The answer must be every line from the entries below that includes "eexists".

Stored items
- Opening Delimiter -
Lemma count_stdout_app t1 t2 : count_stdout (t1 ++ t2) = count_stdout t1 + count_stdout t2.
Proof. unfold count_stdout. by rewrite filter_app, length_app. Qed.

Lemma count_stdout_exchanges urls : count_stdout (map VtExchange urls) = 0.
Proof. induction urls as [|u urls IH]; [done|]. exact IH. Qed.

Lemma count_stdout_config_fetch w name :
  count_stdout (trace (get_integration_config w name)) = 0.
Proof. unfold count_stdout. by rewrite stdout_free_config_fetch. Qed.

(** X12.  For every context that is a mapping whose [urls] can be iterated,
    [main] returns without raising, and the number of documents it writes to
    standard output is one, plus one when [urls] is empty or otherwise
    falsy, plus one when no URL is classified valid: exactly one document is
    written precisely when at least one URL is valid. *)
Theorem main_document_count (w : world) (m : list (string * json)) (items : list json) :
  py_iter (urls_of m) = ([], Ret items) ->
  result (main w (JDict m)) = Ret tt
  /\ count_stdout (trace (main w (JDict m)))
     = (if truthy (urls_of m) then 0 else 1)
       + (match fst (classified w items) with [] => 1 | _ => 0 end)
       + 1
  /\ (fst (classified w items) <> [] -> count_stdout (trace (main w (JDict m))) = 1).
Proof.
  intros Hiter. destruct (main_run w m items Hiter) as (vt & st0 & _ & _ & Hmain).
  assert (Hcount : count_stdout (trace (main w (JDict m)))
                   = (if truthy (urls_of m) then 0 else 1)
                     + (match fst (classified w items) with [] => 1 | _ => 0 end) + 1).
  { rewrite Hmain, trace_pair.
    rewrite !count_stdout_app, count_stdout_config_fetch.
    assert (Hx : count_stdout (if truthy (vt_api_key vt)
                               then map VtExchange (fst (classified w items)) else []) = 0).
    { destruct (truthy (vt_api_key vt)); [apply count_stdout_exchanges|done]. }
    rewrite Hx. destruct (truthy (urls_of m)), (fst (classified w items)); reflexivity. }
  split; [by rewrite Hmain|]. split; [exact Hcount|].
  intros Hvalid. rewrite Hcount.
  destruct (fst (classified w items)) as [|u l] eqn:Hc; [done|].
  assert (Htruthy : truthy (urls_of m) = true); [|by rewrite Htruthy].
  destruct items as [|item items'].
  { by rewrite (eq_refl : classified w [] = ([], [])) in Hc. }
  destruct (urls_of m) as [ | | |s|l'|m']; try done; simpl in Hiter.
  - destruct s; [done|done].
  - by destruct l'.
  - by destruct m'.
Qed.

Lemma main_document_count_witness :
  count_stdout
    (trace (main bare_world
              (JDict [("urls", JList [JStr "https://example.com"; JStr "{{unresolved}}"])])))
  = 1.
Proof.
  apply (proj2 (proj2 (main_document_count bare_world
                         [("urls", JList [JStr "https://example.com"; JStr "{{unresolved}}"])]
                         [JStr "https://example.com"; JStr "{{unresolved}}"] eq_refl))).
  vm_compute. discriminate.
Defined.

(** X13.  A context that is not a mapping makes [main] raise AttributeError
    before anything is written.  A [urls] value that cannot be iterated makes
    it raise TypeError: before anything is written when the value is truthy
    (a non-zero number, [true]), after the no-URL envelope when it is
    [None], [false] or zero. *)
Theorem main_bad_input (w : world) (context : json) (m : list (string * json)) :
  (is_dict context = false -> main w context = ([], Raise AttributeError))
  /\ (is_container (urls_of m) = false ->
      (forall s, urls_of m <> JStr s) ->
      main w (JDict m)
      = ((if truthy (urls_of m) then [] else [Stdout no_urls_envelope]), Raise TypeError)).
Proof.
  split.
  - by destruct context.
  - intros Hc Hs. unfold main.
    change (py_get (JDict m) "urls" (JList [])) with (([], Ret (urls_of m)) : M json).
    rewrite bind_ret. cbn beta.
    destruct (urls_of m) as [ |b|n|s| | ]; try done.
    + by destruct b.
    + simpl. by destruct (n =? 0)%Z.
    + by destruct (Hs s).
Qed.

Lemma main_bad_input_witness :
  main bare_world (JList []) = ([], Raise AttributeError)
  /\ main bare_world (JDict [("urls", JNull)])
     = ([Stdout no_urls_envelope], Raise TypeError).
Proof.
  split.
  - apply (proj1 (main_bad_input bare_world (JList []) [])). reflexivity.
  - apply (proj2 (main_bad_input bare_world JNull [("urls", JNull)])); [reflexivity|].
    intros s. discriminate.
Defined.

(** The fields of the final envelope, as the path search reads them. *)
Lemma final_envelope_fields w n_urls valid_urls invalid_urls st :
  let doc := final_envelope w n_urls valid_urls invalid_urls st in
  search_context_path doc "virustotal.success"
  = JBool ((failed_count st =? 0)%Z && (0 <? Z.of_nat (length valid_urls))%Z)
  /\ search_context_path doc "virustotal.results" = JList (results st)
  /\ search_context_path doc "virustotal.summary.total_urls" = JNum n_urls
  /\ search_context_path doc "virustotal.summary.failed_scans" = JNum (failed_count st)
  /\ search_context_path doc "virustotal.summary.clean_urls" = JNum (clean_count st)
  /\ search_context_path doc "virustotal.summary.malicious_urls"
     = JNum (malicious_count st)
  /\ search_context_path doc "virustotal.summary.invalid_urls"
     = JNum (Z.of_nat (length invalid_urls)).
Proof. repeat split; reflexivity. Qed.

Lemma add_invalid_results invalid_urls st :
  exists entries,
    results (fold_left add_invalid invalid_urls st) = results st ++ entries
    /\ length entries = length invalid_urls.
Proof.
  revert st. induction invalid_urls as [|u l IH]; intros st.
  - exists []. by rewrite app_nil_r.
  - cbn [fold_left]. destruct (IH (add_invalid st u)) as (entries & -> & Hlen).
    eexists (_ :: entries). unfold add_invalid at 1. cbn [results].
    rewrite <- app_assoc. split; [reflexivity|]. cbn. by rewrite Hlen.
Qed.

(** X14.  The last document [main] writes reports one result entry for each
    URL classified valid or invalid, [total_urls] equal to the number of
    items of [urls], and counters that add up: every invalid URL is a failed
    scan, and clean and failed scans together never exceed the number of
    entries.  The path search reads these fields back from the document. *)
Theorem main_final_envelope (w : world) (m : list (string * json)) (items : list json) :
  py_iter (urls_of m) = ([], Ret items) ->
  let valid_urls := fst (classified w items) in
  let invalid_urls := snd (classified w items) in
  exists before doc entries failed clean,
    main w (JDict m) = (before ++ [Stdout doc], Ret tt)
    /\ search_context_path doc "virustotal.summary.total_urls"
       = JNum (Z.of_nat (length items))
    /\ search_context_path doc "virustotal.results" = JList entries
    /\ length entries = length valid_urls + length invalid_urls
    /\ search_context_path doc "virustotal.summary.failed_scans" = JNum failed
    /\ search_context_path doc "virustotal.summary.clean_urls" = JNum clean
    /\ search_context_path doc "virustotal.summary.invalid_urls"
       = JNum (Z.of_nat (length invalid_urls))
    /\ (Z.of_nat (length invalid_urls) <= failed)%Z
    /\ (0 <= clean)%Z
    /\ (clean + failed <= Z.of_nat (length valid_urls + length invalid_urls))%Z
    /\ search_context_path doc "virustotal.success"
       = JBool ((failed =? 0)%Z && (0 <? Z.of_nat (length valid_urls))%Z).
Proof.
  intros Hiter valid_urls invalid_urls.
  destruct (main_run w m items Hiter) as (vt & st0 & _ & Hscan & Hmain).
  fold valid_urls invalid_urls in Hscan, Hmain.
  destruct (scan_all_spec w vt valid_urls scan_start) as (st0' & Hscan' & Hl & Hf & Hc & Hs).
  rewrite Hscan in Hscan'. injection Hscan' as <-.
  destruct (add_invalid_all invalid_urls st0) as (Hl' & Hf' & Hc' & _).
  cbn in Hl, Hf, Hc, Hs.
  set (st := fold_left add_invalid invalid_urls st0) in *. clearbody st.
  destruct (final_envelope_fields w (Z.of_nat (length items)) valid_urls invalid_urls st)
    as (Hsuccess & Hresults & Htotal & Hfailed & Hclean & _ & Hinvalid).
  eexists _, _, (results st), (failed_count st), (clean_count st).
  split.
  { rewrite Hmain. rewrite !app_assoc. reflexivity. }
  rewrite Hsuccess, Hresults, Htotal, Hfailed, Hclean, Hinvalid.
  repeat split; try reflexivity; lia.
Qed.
- Closing Delimiter -
- Opening Delimiter -
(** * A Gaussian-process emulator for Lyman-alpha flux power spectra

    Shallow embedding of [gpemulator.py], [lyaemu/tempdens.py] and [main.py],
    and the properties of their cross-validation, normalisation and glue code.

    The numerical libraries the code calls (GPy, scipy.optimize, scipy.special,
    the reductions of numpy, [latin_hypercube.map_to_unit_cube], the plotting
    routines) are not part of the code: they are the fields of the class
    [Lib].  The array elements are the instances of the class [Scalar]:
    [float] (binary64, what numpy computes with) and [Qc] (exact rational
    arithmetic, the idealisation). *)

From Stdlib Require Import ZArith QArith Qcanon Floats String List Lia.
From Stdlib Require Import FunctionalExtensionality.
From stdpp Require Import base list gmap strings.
- Closing Delimiter -
- Opening Delimiter -
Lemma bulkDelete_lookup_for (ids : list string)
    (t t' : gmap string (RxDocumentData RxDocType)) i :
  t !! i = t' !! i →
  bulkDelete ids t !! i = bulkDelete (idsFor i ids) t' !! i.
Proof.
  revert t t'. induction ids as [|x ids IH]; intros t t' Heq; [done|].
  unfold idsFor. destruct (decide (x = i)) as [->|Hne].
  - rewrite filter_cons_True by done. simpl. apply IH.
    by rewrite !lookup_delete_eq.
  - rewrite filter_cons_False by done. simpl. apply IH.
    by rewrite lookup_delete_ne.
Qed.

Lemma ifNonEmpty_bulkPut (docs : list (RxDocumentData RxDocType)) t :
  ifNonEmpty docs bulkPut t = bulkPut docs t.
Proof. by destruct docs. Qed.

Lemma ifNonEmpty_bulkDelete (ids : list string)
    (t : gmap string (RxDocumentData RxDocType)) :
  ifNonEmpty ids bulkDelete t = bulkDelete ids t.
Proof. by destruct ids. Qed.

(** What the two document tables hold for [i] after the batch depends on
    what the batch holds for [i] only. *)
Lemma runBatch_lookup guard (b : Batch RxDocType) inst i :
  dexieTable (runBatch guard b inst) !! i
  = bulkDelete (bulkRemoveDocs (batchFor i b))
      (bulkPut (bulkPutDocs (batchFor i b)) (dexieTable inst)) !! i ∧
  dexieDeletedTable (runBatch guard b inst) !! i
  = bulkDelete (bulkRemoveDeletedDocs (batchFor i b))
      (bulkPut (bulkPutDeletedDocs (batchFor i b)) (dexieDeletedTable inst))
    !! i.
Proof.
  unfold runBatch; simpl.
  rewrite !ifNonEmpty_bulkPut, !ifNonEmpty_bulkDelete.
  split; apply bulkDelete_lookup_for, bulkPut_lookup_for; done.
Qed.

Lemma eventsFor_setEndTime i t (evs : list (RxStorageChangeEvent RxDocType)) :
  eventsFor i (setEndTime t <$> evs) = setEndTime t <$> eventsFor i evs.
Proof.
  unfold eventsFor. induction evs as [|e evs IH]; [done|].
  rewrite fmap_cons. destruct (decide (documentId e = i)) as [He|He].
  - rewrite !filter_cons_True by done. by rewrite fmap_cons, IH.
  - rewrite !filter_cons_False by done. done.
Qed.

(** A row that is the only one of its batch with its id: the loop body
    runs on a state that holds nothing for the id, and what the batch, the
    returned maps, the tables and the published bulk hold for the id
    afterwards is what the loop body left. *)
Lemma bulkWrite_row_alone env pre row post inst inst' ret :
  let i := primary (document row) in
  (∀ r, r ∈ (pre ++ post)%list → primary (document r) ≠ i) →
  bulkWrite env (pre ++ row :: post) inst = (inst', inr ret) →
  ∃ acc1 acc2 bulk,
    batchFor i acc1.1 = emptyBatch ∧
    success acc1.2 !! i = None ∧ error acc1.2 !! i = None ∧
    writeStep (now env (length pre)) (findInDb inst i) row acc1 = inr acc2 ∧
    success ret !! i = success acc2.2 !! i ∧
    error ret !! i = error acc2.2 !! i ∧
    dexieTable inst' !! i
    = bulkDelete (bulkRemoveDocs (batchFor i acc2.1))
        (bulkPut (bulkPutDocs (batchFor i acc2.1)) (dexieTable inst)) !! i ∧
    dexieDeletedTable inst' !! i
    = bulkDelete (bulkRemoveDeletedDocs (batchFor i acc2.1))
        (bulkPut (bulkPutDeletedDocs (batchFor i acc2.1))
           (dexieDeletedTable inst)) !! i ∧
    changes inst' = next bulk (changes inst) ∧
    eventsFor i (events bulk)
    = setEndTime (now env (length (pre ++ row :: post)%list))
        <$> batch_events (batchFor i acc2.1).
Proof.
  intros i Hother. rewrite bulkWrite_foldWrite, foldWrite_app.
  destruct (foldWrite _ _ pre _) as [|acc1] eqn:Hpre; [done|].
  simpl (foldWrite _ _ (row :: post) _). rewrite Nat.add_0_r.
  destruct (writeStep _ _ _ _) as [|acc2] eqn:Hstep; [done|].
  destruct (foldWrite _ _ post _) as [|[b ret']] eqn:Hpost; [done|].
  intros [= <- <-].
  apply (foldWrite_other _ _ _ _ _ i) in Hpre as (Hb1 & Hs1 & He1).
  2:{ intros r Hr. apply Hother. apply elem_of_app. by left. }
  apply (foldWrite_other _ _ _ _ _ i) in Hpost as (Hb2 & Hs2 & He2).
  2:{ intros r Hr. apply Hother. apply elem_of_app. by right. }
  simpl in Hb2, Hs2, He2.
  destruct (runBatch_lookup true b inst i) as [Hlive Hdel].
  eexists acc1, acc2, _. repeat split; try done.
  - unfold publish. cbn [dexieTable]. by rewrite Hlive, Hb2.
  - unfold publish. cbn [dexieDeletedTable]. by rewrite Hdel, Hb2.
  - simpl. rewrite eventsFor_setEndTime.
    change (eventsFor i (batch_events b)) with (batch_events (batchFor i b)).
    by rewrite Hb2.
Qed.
- Closing Delimiter -
== RESULT ==
    eexists (_ :: entries). unfold add_invalid at 1. cbn [results].
  eexists _, _, (results st), (failed_count st), (clean_count st).
  eexists acc1, acc2, _. repeat split; try done.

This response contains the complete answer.